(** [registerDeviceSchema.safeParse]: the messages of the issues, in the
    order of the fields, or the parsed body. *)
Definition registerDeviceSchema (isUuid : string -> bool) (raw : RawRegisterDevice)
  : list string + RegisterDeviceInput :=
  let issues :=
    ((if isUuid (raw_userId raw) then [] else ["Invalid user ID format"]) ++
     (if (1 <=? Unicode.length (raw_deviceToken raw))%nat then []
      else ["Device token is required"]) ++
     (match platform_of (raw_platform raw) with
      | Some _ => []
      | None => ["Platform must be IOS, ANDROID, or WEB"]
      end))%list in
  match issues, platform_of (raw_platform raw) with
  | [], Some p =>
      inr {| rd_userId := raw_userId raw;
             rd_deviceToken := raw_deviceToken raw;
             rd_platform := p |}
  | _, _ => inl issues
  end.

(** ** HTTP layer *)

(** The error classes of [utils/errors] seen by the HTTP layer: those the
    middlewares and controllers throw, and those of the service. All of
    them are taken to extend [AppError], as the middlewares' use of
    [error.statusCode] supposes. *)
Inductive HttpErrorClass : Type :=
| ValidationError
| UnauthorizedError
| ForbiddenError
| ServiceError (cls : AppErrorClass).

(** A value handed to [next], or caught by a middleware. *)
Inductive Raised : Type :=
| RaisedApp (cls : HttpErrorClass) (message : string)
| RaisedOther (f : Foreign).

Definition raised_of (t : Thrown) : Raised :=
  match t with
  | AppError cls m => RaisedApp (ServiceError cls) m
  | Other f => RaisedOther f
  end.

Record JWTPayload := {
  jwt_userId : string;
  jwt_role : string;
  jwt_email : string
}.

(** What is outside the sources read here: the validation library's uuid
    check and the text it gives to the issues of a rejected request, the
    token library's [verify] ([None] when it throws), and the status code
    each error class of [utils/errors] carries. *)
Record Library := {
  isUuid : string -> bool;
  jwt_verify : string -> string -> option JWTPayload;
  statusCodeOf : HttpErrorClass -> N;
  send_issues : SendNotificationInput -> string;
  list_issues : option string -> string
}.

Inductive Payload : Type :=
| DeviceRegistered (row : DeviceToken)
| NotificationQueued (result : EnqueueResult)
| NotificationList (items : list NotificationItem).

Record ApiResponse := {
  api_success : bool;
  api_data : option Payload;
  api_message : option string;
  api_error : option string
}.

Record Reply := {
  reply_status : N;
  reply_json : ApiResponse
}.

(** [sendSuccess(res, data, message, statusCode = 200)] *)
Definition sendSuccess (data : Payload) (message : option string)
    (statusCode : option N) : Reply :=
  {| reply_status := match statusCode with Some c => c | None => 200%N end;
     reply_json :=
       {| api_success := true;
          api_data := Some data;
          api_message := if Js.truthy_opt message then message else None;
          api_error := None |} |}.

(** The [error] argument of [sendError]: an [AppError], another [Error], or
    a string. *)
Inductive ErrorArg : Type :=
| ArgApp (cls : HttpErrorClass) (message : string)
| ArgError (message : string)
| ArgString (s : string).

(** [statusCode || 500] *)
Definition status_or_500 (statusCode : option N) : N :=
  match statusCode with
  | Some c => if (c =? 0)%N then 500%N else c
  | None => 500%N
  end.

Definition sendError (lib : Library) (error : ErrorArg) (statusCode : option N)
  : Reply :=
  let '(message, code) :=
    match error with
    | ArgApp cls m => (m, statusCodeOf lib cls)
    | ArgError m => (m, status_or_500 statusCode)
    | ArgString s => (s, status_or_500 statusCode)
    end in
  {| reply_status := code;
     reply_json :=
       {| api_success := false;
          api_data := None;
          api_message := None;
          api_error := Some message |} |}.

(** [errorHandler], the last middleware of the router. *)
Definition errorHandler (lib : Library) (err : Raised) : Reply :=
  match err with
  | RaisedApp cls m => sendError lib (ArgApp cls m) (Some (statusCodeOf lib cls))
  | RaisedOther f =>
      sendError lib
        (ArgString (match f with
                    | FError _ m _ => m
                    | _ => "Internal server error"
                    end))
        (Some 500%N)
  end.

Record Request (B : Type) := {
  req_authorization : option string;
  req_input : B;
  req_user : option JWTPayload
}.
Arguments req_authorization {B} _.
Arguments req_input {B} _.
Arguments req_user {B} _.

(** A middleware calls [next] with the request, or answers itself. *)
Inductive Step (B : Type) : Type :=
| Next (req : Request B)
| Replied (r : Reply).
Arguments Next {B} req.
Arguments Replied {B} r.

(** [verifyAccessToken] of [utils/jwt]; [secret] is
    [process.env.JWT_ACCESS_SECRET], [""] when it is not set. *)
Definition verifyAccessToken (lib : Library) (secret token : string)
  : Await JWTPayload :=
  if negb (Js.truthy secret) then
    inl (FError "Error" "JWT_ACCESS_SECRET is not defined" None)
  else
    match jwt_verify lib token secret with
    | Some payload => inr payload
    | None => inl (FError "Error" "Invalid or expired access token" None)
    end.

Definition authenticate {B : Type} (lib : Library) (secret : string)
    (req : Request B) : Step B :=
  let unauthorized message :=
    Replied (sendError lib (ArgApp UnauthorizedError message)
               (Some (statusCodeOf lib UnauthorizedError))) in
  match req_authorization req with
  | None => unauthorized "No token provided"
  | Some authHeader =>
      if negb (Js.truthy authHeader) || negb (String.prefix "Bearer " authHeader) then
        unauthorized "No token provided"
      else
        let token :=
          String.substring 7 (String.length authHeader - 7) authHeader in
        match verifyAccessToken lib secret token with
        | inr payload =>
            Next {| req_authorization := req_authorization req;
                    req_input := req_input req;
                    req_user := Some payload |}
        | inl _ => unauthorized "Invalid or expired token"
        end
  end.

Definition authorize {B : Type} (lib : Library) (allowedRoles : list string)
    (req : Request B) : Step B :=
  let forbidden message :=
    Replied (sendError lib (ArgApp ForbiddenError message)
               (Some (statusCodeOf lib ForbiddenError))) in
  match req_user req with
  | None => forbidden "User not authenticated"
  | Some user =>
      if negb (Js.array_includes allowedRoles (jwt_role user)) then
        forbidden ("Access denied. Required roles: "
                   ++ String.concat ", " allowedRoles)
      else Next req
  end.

——————————

What to produce — "ForbiddenError" is the word to look for; copy every line of the data that has it.

Response for this exercise —
| ForbiddenError
    Replied (sendError lib (ArgApp ForbiddenError message)
               (Some (statusCodeOf lib ForbiddenError))) in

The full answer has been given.